(Listed entries Opens)

(** The states the page can be in. *)
Inductive reachable : Session -> Prop :=
| reachable_initial : reachable initial
| reachable_step s op : reachable s -> reachable (step s op).

(** The summary invariant of the data model. *)
Definition summary_iff_complete (s : Session) : Prop :=
  sessionSummary s <> None <-> status s = Complete.

(** What every reachable state satisfies: a recording session has a start
    time and is not complete, and a complete session has a summary. *)
Definition well_formed (s : Session) : Prop :=
  (isRecording s = true -> sessionStartTime s <> None) /\
  (isRecording s = true -> sessionComplete s = false) /\
  (sessionComplete s = true -> sessionSummary s <> None).

(** Whether a handler called the summary generator. *)
Definition invokes_generator (es : list Effect) : bool :=
  existsb (fun e => match e with
                    | GenerateSessionSummary _ => true
                    | _ => false
                    end) es.

End Controller.

Arguments mkSession {SessionSummary}.
Arguments hasConsent {SessionSummary}.
Arguments isRecording {SessionSummary}.
Arguments sessionComplete {SessionSummary}.
Arguments sessionStartTime {SessionSummary}.
Arguments sessionSummary {SessionSummary}.
Arguments initial {SessionSummary}.
Arguments handleConsentApproved {SessionSummary}.
Arguments handleConsentDeclined {SessionSummary}.
Arguments handleStartSession {SessionSummary}.
Arguments handleEndSession {SessionSummary}.
Arguments handleResetSession {SessionSummary}.
Arguments status {SessionSummary}.
Arguments handle {SessionSummary}.
Arguments step {SessionSummary}.
Arguments run {SessionSummary}.
Arguments reachable {SessionSummary}.
Arguments summary_iff_complete {SessionSummary}.
Arguments well_formed {SessionSummary}.

(** A summary generator for running the handlers on concrete inputs: the
    summary is the request it was built from. *)
Definition echo (r : SummaryRequest) : SummaryRequest := r.

(** A session with consent granted that is being recorded, the same
    session once ended, and the ended session started again without a
    reset in between. *)
Definition recording : Session SummaryRequest :=
  run echo initial [ Approve true; Start 0 ].

Definition completed : Session SummaryRequest :=
  run echo recording [ End 4500 (FocusMonitor.stats 0.5 0.5 3) "hello" ].

Definition restarted : Session SummaryRequest :=
  run echo completed [ Start 9000 ].

(** A session completed after consent was declined. *)
Definition completed_without_camera : Session SummaryRequest :=
  run echo initial
      [ Decline; Start 0; End 4500 (FocusMonitor.mkStats None None None) "" ].

(** What [handleEndSession] shows once the summary is stored. *)
Definition completion_toast (duration : Z) : Toast :=
  mkToast default "Session complete"
    ("Your " ++ JS.number_to_string duration
             ++ " second session has been analyzed.").

(** *** The page around the handlers *)

(** The three trees [renderContent] chooses between: the consent prompt
    (which carries the approve and decline handlers), the summary (which
    carries the reset handler), and the main grid with the monitor and the
    transcription. *)
Inductive View : Type :=
| ConsentView
| SummaryView
| MainView.

(** Truthiness of a value that is an object or [null]. *)
Definition truthy {A : Type} (o : option A) : bool :=
  match o with
  | Some _ => true
  | None => false
  end.

Definition renderContent {SessionSummary : Type}
           (s : Session SessionSummary) : View :=
  match hasConsent s with
  | None => ConsentView
  | Some _ =>
      if sessionComplete s && truthy (sessionSummary s) then SummaryView
      else MainView
  end.

(** [isRecording && hasConsent === true]: the [isActive] prop of the
    monitor and the [enabled] option of the detection hook. *)
Definition monitor_active {SessionSummary : Type}
           (s : Session SessionSummary) : bool :=
  isRecording s &&
  match hasConsent s with
  | Some true => true
  | _ => false
  end.

(** Everything the handlers of a run do besides writing state, in
    order. *)
Fixpoint run_effects {SessionSummary : Type}
         (generate : SummaryRequest -> SessionSummary)
         (s : Session SessionSummary) (ops : list Op) : list Effect :=
  match ops with
  | [] => []
  | op :: ops' =>
      snd (handle generate op s)
          ++ run_effects generate (step generate s op) ops'
  end.

Definition is_generate (e : Effect) : bool :=
  match e with
  | GenerateSessionSummary _ => true
  | _ => false
  end.

Definition is_release (e : Effect) : bool :=
  match e with
  | StopWebcamAccess => true
  | _ => false
  end.

Definition is_start (op : Op) : bool :=
  match op with
  | Start _ => true
  | _ => false
  end.

(** An action that can write the consent cell: a decline, or an approval
    whose acquisition succeeds. *)
Definition decides_consent (op : Op) : bool :=
  match op with
  | Approve success => success
  | Decline => true
  | _ => false
  end.

Definition count {A : Type} (f : A -> bool) (l : list A) : nat :=
  List.length (filter f l).

End Index.

(* ================================================================== *)
(** ** Binary64 comparisons and the scaling of a random value *)
(* ================================================================== *)

Module Binary64.

Local Open Scope Z_scope.

(** Only [NaN] differs from itself. *)
Lemma is_nan_spec (x : float) : is_nan x = true -> Prim2SF x = S754_nan.
Proof.
  unfold is_nan. rewrite eqb_spec. unfold SFeqb.
  destruct (Prim2SF x) as [s|s| |s m e]; simpl; try reflexivity.
  - discriminate.
  - destruct s; discriminate.
  - rewrite Z.compare_refl, Pos.compare_cont_refl. destruct s; discriminate.
Qed.

Lemma is_zero_spec (x : float) :
  is_zero x = true -> exists s, Prim2SF x = S754_zero s.
Proof.
  unfold is_zero. rewrite eqb_spec.
  change (Prim2SF zero) with (S754_zero false). unfold SFeqb.
  destruct (Prim2SF x) as [s|s| |s m e]; simpl.
  - intros _. exists s. reflexivity.
  - destruct s; discriminate.
  - discriminate.
  - destruct s; discriminate.
Qed.

(** No comparison with [NaN] succeeds. *)
Lemma ltb_nan_r (c x : float) : is_nan x = true -> (c <? x)%float = false.
Proof.
  intros H. rewrite ltb_spec, (is_nan_spec x H). unfold SFltb.
  destruct (Prim2SF c); reflexivity.
Qed.

(** Nothing positive is below a zero. *)
Lemma ltb_zero_r (c x : float) :
  (0 <? c)%float = true -> is_zero x = true -> (c <? x)%float = false.
Proof.
  intros Hc Hx. destruct (is_zero_spec x Hx) as [s Hs].
  rewrite ltb_spec in Hc |- *. rewrite Hs.
  change (Prim2SF 0%float) with (S754_zero false) in Hc.
  unfold SFltb in *.
  destruct (Prim2SF c) as [sc|sc| |sc mc ec]; simpl in *;
    try discriminate; try reflexivity;
    destruct sc; try discriminate; reflexivity.
Qed.

Lemma SFltb_leb_trans a b c :
  SFltb a b = true -> SFleb b c = true -> SFltb a c = true.
Proof.
  unfold SFltb, SFleb.
  destruct a as [sa|sa| |sa ma ea], b as [sb|sb| |sb mb eb],
           c as [sc|sc| |sc mc ec]; simpl;
    try discriminate; try reflexivity;
    repeat match goal with s : bool |- _ => destruct s end;
    simpl; try discriminate; try reflexivity.
  all: rewrite ?Pos.compare_cont_spec; simpl.
  all: destruct (Z.compare_spec ea eb), (Z.compare_spec eb ec); simpl;
       try discriminate; try reflexivity;
       destruct (Z.compare_spec ea ec); simpl; try lia; try reflexivity;
       subst.
  all: destruct (Pos.compare_spec ma mb), (Pos.compare_spec mb mc); simpl;
       try discriminate; try reflexivity;
       destruct (Pos.compare_spec ma mc); simpl; try lia; try reflexivity.
Qed.

(** [c < x] and [x <= y] give [c < y]. *)
Lemma ltb_leb_trans (c x y : float) :
  (c <? x)%float = true -> (x <=? y)%float = true -> (c <? y)%float = true.
Proof. rewrite !ltb_spec, leb_spec. apply SFltb_leb_trans. Qed.

(** *** Values that differ at most in the sign of a zero *)

Lemma zero_is_zero (x : float) s :
  Prim2SF x = S754_zero s -> is_zero x = true.
Proof.
  intros H. unfold is_zero. rewrite eqb_spec, H. reflexivity.
Qed.

Lemma leb_not_nan (c x : float) :
  (c <=? x)%float = true -> is_nan x = false.
Proof.
  intros H. destruct (is_nan x) eqn:N; [|reflexivity].
  rewrite leb_spec, (is_nan_spec x N) in H. unfold SFleb in H.
  destruct (Prim2SF c); discriminate.
Qed.

(** [x || 0] hands on a number that is not [NaN] as it is, up to the sign
    of a zero. *)
Lemma or_zero_same (x : float) :
  (0 <=? x)%float = true -> JS.same_number (JS.or_zero (Some x)) x.
Proof.
  intros H. unfold JS.or_zero, JS.falsy.
  rewrite (leb_not_nan _ _ H). simpl.
  destruct (is_zero x) eqn:Z; [right; split; [reflexivity|exact Z]|].
  left; reflexivity.
Qed.

Lemma mul_same (c x y : float) :
  JS.same_number x y -> JS.same_number (c * x)%float (c * y)%float.
Proof.
  intros [->|[Hx Hy]]; [left; reflexivity|].
  destruct (is_zero_spec x Hx) as [sx Ex].
  destruct (is_zero_spec y Hy) as [sy Ey].
  pose proof (mul_spec c x) as Mx. pose proof (mul_spec c y) as My.
  rewrite Ex in Mx. rewrite Ey in My. unfold SF64mul, SFmul in Mx, My.
  destruct (Prim2SF c) as [sc|sc| |sc mc ec].
  - right. split; eapply zero_is_zero; eassumption.
  - left. apply Prim2SF_inj. congruence.
  - left. apply Prim2SF_inj. congruence.
  - right. split; eapply zero_is_zero; eassumption.
Qed.

Lemma add_same (x x' y y' : float) :
  JS.same_number x x' -> JS.same_number y y' ->
  JS.same_number (x + y)%float (x' + y')%float.
Proof.
  intros [->|[Hx Hx']] [->|[Hy Hy']]; [left; reflexivity| | |].
  - destruct (is_zero_spec y Hy) as [sy Ey].
    destruct (is_zero_spec y' Hy') as [sy' Ey'].
    pose proof (add_spec x' y) as A. pose proof (add_spec x' y') as A'.
    rewrite Ey in A. rewrite Ey' in A'. unfold SF64add, SFadd in A, A'.
    destruct (Prim2SF x') as [sx|sx| |sx mx ex].
    + right. split; [destruct sx, sy | destruct sx, sy'];
        eapply zero_is_zero; eassumption.
    + left. apply Prim2SF_inj. congruence.
    + left. apply Prim2SF_inj. congruence.
    + left. apply Prim2SF_inj. congruence.
  - destruct (is_zero_spec x Hx) as [sx Ex].
    destruct (is_zero_spec x' Hx') as [sx' Ex'].
    pose proof (add_spec x y') as A. pose proof (add_spec x' y') as A'.
    rewrite Ex in A. rewrite Ex' in A'. unfold SF64add, SFadd in A, A'.
    destruct (Prim2SF y') as [sy|sy| |sy my ey].
    + right. split; [destruct sx, sy | destruct sx', sy];
        eapply zero_is_zero; eassumption.
    + left. apply Prim2SF_inj. congruence.
    + left. apply Prim2SF_inj. congruence.
    + left. apply Prim2SF_inj. congruence.
  - destruct (is_zero_spec x Hx) as [sx Ex].
    destruct (is_zero_spec x' Hx') as [sx' Ex'].
    destruct (is_zero_spec y Hy) as [sy Ey].
    destruct (is_zero_spec y' Hy') as [sy' Ey'].
    pose proof (add_spec x y) as A. pose proof (add_spec x' y') as A'.
    rewrite Ex, Ey in A. rewrite Ex', Ey' in A'.
    unfold SF64add, SFadd in A, A'.
    right. split; [destruct sx, sy | destruct sx', sy'];
      eapply zero_is_zero; eassumption.
Qed.

(** Comparisons do not see the sign of a zero. *)
Lemma ltb_same (c x y : float) :
  JS.same_number x y ->
  (c <? x)%float = (c <? y)%float /\ (x <? c)%float = (y <? c)%float.
Proof.
  intros [->|[Hx Hy]]; [split; reflexivity|].
  destruct (is_zero_spec x Hx) as [sx Ex].
  destruct (is_zero_spec y Hy) as [sy Ey].
  rewrite !ltb_spec, Ex, Ey. unfold SFltb.
  destruct (Prim2SF c); split; reflexivity.
Qed.

(** *** Multiplying a value of the unit interval by four *)

Lemma digits2_size m : digits2_pos m = Pos.size m.
Proof. induction m; simpl; congruence. Qed.

Lemma digits2_upper m : Z.pos m < 2 ^ Z.pos (digits2_pos m).
Proof.
  rewrite digits2_size.
  pose proof (Pos.size_gt m) as H.
  apply Pos2Z.pos_lt_pos in H. rewrite Pos2Z.inj_pow in H. exact H.
Qed.
(** * ssh-proxy: the authorized-keys cache builder
    ([docker-res/ssh/update_authorized_keys.py])

    A shallow embedding of the script that sshd's AuthorizedKeysCommand runs:
    the two fleet back ends (Kubernetes pods, Docker containers), the
    query cache that lists the units already asked for their key, the two
    cache files and the file lock around one update.

    Text is [string]; a file is [option string] ([None]: no such file); an
    uncaught Python exception is the [Raise] result of a small state, error and
    trace monad.  The trace records every remote exec the script performs. *)

From Stdlib Require Import List String Ascii Bool Arith Lia.
Import ListNotations.
Open Scope string_scope.
Open Scope nat_scope.
Open Scope list_scope.

(** ** Python text operations used by the script *)

Module Text.

Definition LF : ascii := "010"%char.
Definition CR : ascii := "013"%char.

(** [str.isspace] on one character, for code points below 256. *)
Definition isspace (c : ascii) : bool :=
  let n := nat_of_ascii c in
  ((9 <=? n) && (n <=? 13)) || ((28 <=? n) && (n <=? 32))
  || (n =? 133) || (n =? 160).

(** [s.startswith(p)] *)
Definition startswith (s p : string) : bool := String.prefix p s.

Fixpoint lstrip (s : string) : string :=
  match s with
  | EmptyString => EmptyString
  | String c s' => if isspace c then lstrip s' else s
  end.

Fixpoint rstrip (s : string) : string :=
  match s with
  | EmptyString => EmptyString
  | String c s' =>
      match rstrip s' with
      | EmptyString => if isspace c then EmptyString else String c EmptyString
      | r => String c r
      end
  end.

(** [s.strip()] *)
Definition strip (s : string) : string := rstrip (lstrip s).
(** X8. [buildDStringForLineSequence] fails with a [TypeError] on no
    point.  On [p0 :: rest] it returns the clauses ["M p0"], one ["L p"]
    for each further point in order, and a final ["Z"] when [close] is
    set, with one space between a clause and the next. *)
Theorem buildDStringForLineSequence_clauses (points : list (V * V)) (close : bool) :
  (points = [] /\
   buildDStringForLineSequence toString points close = Throw TypeError)
  \/
  (exists p0 rest,
     points = p0 :: rest /\
     buildDStringForLineSequence toString points close =
     Ok (join " " (("M " ++ coords toString p0)%string
                     :: map (lineTo toString) rest
                     ++ (if close then ["Z"%string] else []))%list)).
Proof.
  destruct points as [|p0 rest]; [left; split; reflexivity|right].
  exists p0, rest. split; [reflexivity|].
  unfold buildDStringForLineSequence.
  change (at_index (p0 :: rest) 0) with (Ok p0). simpl bind.
  pose proof (line_loop rest [p0] ("M " ++ coords toString p0)) as Hloop.
  match goal with
  | |- context [foldM ?f ?r ?d] =>
      assert (H : foldM f r d =
                  Ok (join " " (("M " ++ coords toString p0)
                                  :: map (lineTo toString) rest)))
        by exact Hloop;
      rewrite H
  end.
  simpl bind. f_equal.
  destruct close; [|now rewrite app_nil_r].
  change (("M " ++ coords toString p0) :: (map (lineTo toString) rest ++ ["Z"])%list)
    with ((("M " ++ coords toString p0)%string :: map (lineTo toString) rest)
            ++ ["Z"%string])%list.
  rewrite join_snoc by discriminate. reflexivity.
Qed.

End WithArith.
End PathStringsFacts.

(** ** The path interpreter *)

Module StateMachineMore.
Import StateMachine StateMachineTerms.
Section WithArith.
Context {V : Type} {arith : JsArith V}.
Implicit Types (st : @State V) (a : list V) (tip : @Point V).
(** * image_2_pdf: the page-layout and scaling engine

    A shallow embedding of the two converter threads of the repository,

    - [V2]  : [ImageToPDFConverter] of img2pdf_v2.py (no margin, SVG and raster),
    - [Svg] : [SVGToPDFConverter] of image_2_pdf.py (20 pt margin, SVG only),

    and of the main window that starts them ([Window]), together with the
    properties of the layout engine and of the window.

    Modelling conventions.
    - Python floats and ints that take part in true division are exact
      rationals ([Q]); [int(...)] truncates toward zero.
    - A Python exception is its message [str(e)]; [except Exception] catches
      every one of them.
    - The Qt signals and the calls on the reportlab canvas are recorded, in
      program order, in one trace of events.
    - pathlib, os.path, svglib and reportlab are the environment ([Env]). *)

From Stdlib Require Import ZArith QArith Qminmax Qround List String Bool Lia Lqa.
From Stdlib Require Import Sorting.Sorted.
From Stdlib Require Import NArith Ascii DecimalString DecimalN.
Import ListNotations.

Open Scope string_scope.
Open Scope list_scope.
Open Scope Z_scope.

(** ** Results and events *)

Inductive result (A : Type) : Type :=
| Ok (a : A)
| Raise (msg : string).
Arguments Ok {A} a.
Arguments Raise {A} msg.

(** The f-strings sent on [status_updated], one constructor per template. *)
Inductive StatusMsg : Type :=
| Warnung (n : Z)
    (* "Warnung: 'Bilder pro Seite' ist nicht {n}. Layout könnte unerwartet sein." *)
| VerarbeiteSeite (k : Z)
    (* "Verarbeite Seite {k}..." *)
| Uebersprungen (base : string)
    (* "Übersprungen: {base} (Nicht unterstütztes Format)" *)
| Verarbeitet (base : string) (label : string) (scale : Q)
    (* "Verarbeitet: {base} ({label}: {scale:.2f}x)" *)
| Fehler (base : string) (cause : string).
    (* "Fehler bei {base}: {cause}" *)

Inductive Event : Type :=
| CanvasNew (path : string) (pagesize : Q * Q) (pageCompression : option Z)
| ShowPage
| SetPageCompression (n : Z)
| RenderDraw (file : string) (scale x y : Q)
    (* drawing.scale(scale, scale); renderPDF.draw(drawing, c, x, y) *)
| DrawImage (file : string) (x y w h : Q)
| Save
| status_updated (m : StatusMsg)
| progress_updated (p : Z)
| finished_signal (ok : bool) (msg : string).

(** ** A writer monad with exceptions

    A computation yields the events it emitted and either a value or the
    exception that stopped it; the events emitted before a raise are kept. *)

Definition M (A : Type) : Type := (list Event * result A)%type.

Definition ret {A} (a : A) : M A := ([], Ok a).

Definition bind {A B} (m : M A) (f : A -> M B) : M B :=
  match m with
  | (t, Ok a) => let (t', r) := f a in (t ++ t', r)
  | (t, Raise e) => (t, Raise e)
  end.

Definition emit (e : Event) : M unit := ([e], Ok tt).

Definition raise {A} (msg : string) : M A := ([], Raise msg).

Definition lift {A} (r : result A) : M A := ([], r).

(** [try: m  except Exception as e: h e] *)
Definition try_except {A} (m : M A) (h : string -> M A) : M A :=
  match m with
  | (t, Ok a) => (t, Ok a)
  | (t, Raise e) => let (t', r) := h e in (t ++ t', r)
  end.

Declare Scope monad_scope.
Delimit Scope monad_scope with monad.
Notation "x <- m ;; k" := (bind m (fun x => k))
  (at level 61, m at next level, right associativity) : monad_scope.
Notation "m ;; k" := (bind m (fun _ => k))
  (at level 61, right associativity) : monad_scope.
Open Scope monad_scope.

Definition events {A} (m : M A) : list Event := fst m.
Definition outcome {A} (m : M A) : result A := snd m.

(** ** Python primitives *)

Definition ZeroDivisionError : string := "float division by zero".

(** [a / b] on numbers. *)
Definition py_truediv (a b : Q) : M Q :=
  if Qeq_bool b 0 then raise ZeroDivisionError else ret (a / b)%Q.

(** [int(q)]: truncation toward zero. *)
Definition py_int (q : Q) : Z := Z.quot (Qnum q) (Zpos (Qden q)).

(** [min(a, b)] and [max(a, b)]: the first argument wins a tie. *)
Definition py_min (a b : Q) : Q :=
  match (b ?= a)%Q with Lt => b | _ => a end.
Definition py_max (a b : Q) : Q :=
  match (b ?= a)%Q with Gt => b | _ => a end.

(** [not x] on a number. *)
Definition falsy (x : Q) : bool := Qeq_bool x 0.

(Listed entries Closes)

=== Your objective ===
Above are the records; from them, give again exactly the lines from the one containing "unfold SFltb, SFleb." to the one containing "simpl; try discriminate; try reflexivity.", both lines included, and nothing more.

=== Finished exercise ===
  unfold SFltb, SFleb.
  destruct a as [sa|sa| |sa ma ea], b as [sb|sb| |sb mb eb],
           c as [sc|sc| |sc mc ec]; simpl;
    try discriminate; try reflexivity;
    repeat match goal with s : bool |- _ => destruct s end;
    simpl; try discriminate; try reflexivity.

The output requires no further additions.